# Saddle Restoration



## JAH609 (Feb 15, 2017)

Does anyone do restoration for prewar saddles? I have two Troxel saddles that need to be fixed and cleaned up.


----------



## Freqman1 (Feb 15, 2017)

@rustjunkie @STRADALITE @bobcycles  all should be able to help you. V/r Shawn


----------



## bricycle (Feb 15, 2017)

I don't always get my saddles recovered,
 but when I do I use:  @STRADALITE


----------



## rollfaster (Feb 15, 2017)

Josh recovered this Troxel top for me.


----------



## JAH609 (Feb 15, 2017)

I'll definitely check it out. Thanks!


----------



## Robertriley (Feb 26, 2017)

I'm sending a TOC saddle down to Josh Monday to be recovered


----------



## JKT (Feb 27, 2017)

Josh ( STRADALITE ) did these two for me..


----------



## robertc (Feb 27, 2017)

Just out of curiosity, what's the price range to cover a standard late 1940's saddle? No pan work just the cover. Ball park range, nothing specific.

Sent from my VS987 using Tapatalk


----------



## JKT (Feb 28, 2017)

robertc said:


> Just out of curiosity, what's the price range to cover a standard late 1940's saddle? No pan work just the cover. Ball park range, nothing specific.
> 
> Sent from my VS987 using Tapatalk



you'll have to contact each of the guys restoring them to get a quote..


----------



## robertc (Feb 28, 2017)

JKT said:


> you'll have to contact each of the guys restoring them to get a quote..

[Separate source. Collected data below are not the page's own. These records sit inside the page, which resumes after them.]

(* ===== verification/Keyring.v ===== *)
(** keyring/keyring_api.c and keyring/keyring_file.c: fetching, generating and
    storing principal keys, and the provider that keeps them in a file.

    The routines of the providers that talk to a service are parameters. The
    registry of provider types is the constant list that the module
    initialisation builds. Warnings are not recorded. *)
From S2P Require Import Prelude Types Environ Instances Ciphers EncTde KeyFile.

(** ** Layout of [KeyInfo]: name, key buffer, length; no padding *)

Definition sizeof_KeyInfo : Z := 292.

Definition KeyInfo_encode (k : KeyInfo) : bytes :=
  ki_name k ++ kd_data (ki_data k) ++ enc_u32 (kd_len (ki_data k)).

Definition KeyInfo_decode (bs : bytes) : KeyInfo :=
  mkKeyInfo (slice 0 256 bs) (mkKeyData (slice 256 32 bs) (le_dec (slice 288 4 bs))).

#[global] Arguments KeyInfo_encode : simpl never.
#[global] Arguments KeyInfo_decode : simpl never.

Definition KeyInfo_wf (k : KeyInfo) : Prop :=
  length (ki_name k) = 256%nat ∧ length (kd_data (ki_data k)) = 32%nat ∧ is_u32 (kd_len (ki_data k)).

Section keyring.
Context {SSL : OpenSSL} {K : Kernel} {PP : PgPort}.

(** ** keyring_file.c *)

(** [((FileKeyring * ) keyring)->file_name] *)
Definition kr_file_name (keyring : GenericKeyring) : M string :=
  match kr_specific keyring with
  | FileKeyring (Some file_name) => mret file_name
  | _ => ereport PANIC "not a file key provider"
  end.

Fixpoint get_key_loop (fuel : nat) (fd : string) (key_name : bytes) (curr_pos : Z)
  : M (option KeyInfo * KeyringReturnCode) :=
  match fuel with
  | O => out_of_fuel
  | S fuel =>
      r ← pg_pread fd sizeof_KeyInfo curr_pos;
      match r with
      | Some [] => mret (None, KEYRING_CODE_SUCCESS)
      | Some bs =>
          if negb (Z.of_nat (length bs) =? sizeof_KeyInfo) then mret (None, KEYRING_CODE_DATA_CORRUPTED)
          else
            let key := KeyInfo_decode bs in
            if pg_strncasecmp_eq (ki_name key) key_name 256
            then mret (Some key, KEYRING_CODE_SUCCESS)
            else get_key_loop fuel fd key_name (curr_pos + Z.of_nat (length bs))
      | None => mret (None, KEYRING_CODE_DATA_CORRUPTED)
      end
  end.

Definition get_key_by_name (keyring : GenericKeyring) (key_name : bytes)
  : M (option KeyInfo * KeyringReturnCode) :=
  file_name ← kr_file_name keyring;
  r ← OpenTransientFile file_name false false;
  match r with
  | OpenFailed _ => mret (None, KEYRING_CODE_SUCCESS)
  | Fd fd => fuel ← file_fuel fd; get_key_loop fuel fd key_name 0
  end.

Definition set_key_by_name (keyring : GenericKeyring) (key : KeyInfo) : M unit :=
  '(existing_key, _) ← get_key_by_name keyring (ki_name key);
  match existing_key with
  | Some _ => ereport ERROR "Key with name already exists in keyring"
  | None =>
      file_name ← kr_file_name keyring;
      r ← OpenTransientFile file_name true false;
      match r with
      | OpenFailed _ => ereport ERROR "Failed to open keyring file"
      | Fd fd =>
          curr_pos ← lseek_end fd;
          bytes_written ← pg_pwrite fd (KeyInfo_encode key) curr_pos;
          if negb (bytes_written =? sizeof_KeyInfo) then ereport ERROR "keyring file can't be written"
          else
            r ← pg_fsync fd;
            if negb (r =? 0) then ereport ERROR "could not fsync file"
            else CloseTransientFile fd
      end
  end.

Definition validate (keyring : GenericKeyring) : M unit :=
  file_name ← kr_file_name keyring;
  r ← OpenTransientFile file_name true false;
  match r with
  | OpenFailed _ => ereport ERROR "Failed to open keyring file"
  | Fd fd => CloseTransientFile fd
  end.

(** ** keyring_api.c *)

Record TDEKeyringRoutine := mkRoutine {
  keyring_get_key : GenericKeyring → bytes → M (option KeyInfo * KeyringReturnCode);
  keyring_store_key : GenericKeyring → KeyInfo → M unit;
  keyring_validate : GenericKeyring → M unit;
}.

Record RegisteredKeyProviderType := mkRegistered {
  rk_routine : TDEKeyringRoutine;
  rk_type : Z;
}.

Definition keyringFileRoutine : TDEKeyringRoutine := mkRoutine get_key_by_name set_key_by_name validate.

Fixpoint find_key_provider_type (types : list RegisteredKeyProviderType) (type : Z)
  : option RegisteredKeyProviderType :=
  match types with
  | [] => None
  | kp :: types => if rk_type kp =? type then Some kp else find_key_provider_type types type
  end.

(** The registry with a new type, or [None] when the code raises an error. *)
Definition RegisterKeyProviderType (types : list RegisteredKeyProviderType) (routine : TDEKeyringRoutine)
  (type : Z) : option (list RegisteredKeyProviderType) :=
  match find_key_provider_type types type with
  | Some _ => None
  | None => Some (types ++ [mkRegistered routine type])
  end.

Definition InstallFileKeyring (types : list RegisteredKeyProviderType) : option (list RegisteredKeyProviderType) :=
  RegisterKeyProviderType types keyringFileRoutine FILE_KEY_PROVIDER.

(** The routines of keyring_kmip.c and keyring_openbao.c. *)
Class NetworkKeyrings := {
  keyringKmipRoutine : TDEKeyringRoutine;
  keyringOpenBaoRoutine : TDEKeyringRoutine;
}.

Context {NK : NetworkKeyrings}.

(** After the module has been loaded. *)
Definition registeredKeyProviderTypes : list RegisteredKeyProviderType :=
  default [] (types ← InstallFileKeyring [];
              types ← RegisterKeyProviderType types keyringKmipRoutine KMIP_KEY_PROVIDER;
              RegisterKeyProviderType types keyringOpenBaoRoutine OPENBAO_KEY_PROVIDER).

Definition ValidateKey (key : KeyInfo) : bool :=
  if Nat.eqb (length (cstr (ki_name key))) 0 then false
  else if kd_len (ki_data key) =? 0 then false
  else if negb (kd_len (ki_data key) =? KEY_DATA_SIZE_128) && negb (kd_len (ki_data key) =? KEY_DATA_SIZE_256)
  then false
  else true.

Definition KeyringGetKey (keyring : GenericKeyring) (key_name : bytes) : M (option KeyInfo * KeyringReturnCode) :=
  match find_key_provider_type registeredKeyProviderTypes (kr_type keyring) with
  | None => mret (None, KEYRING_CODE_INVALID_PROVIDER)
  | Some kp =>
      '(key, returnCode) ← keyring_get_key (rk_routine kp) keyring key_name;
      if negb (bool_decide (returnCode = KEYRING_CODE_SUCCESS)) then mret (None, returnCode)
      else
        match key with
        | None => mret (None, returnCode)
        | Some key => if ValidateKey key then mret (Some key, returnCode)
                      else mret (None, KEYRING_CODE_INVALID_KEY)
        end
  end.

Definition KeyringStoreKey (keyring : GenericKeyring) (key : KeyInfo) : M unit :=
  match find_key_provider_type registeredKeyProviderTypes (kr_type keyring) with
  | None => ereport ERROR "Key provider of type not registered"
  | Some kp => keyring_store_key (rk_routine kp) keyring key
  end.

(** [strlcpy (key->name, key_name, sizeof (key->name))] into a zeroed array:
    at most 255 bytes are copied. *)
Definition KeyringGenerateNewKey (key_name : bytes) (key_len : Z) : M KeyInfo :=
  r ← rand_bytes key_len;
  match r with
  | None => ereport ERROR "could not generate new principal key"
  | Some data =>
      mret (mkKeyInfo (char_array TDE_KEY_NAME_LEN (take 255 (cstr key_name)))
              (mkKeyData (write_at 0 data (zeros (Z.to_nat MAX_KEY_DATA_SIZE))) key_len))
  end.

Definition KeyringGenerateNewKeyAndStore (keyring : GenericKeyring) (key_name : bytes) (key_len : Z) : M KeyInfo :=
  key ← KeyringGenerateNewKey key_name key_len;
  KeyringStoreKey keyring key;;
  mret key.

Definition KeyringValidate (keyring : GenericKeyring) : M unit :=
  match find_key_provider_type registeredKeyProviderTypes (kr_type keyring) with
  | None => ereport ERROR "Key provider of type not registered"
  | Some kp => keyring_validate (rk_routine kp) keyring
  end.

Definition KeyringErrorCodeToString (code : KeyringReturnCode) : string :=
  match code with
  | KEYRING_CODE_SUCCESS => "Success"
  | KEYRING_CODE_INVALID_PROVIDER => "Invalid key"
  | KEYRING_CODE_RESOURCE_NOT_AVAILABLE => "Resource not available"
  | KEYRING_CODE_INVALID_RESPONSE => "Invalid response from keyring provider"
  | KEYRING_CODE_INVALID_KEY => "Invalid key"
  | KEYRING_CODE_DATA_CORRUPTED => "Data corrupted"
  end.

End keyring.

Thanks, just wondering ball park. One of the guys has already got in touch with me. I'll find out soon.

Sent from my VS987 using Tapatalk


----------



## JKT (Feb 28, 2017)

robertc said:


> Thanks, just wondering ball park. One of the guys has already got in touch with me. I'll find out soon.
> 
> Sent from my VS987 using Tapatalk



hi, yes different seats different prices only the restores can give you their prices .. the ones I had done were included in a bike sale..


----------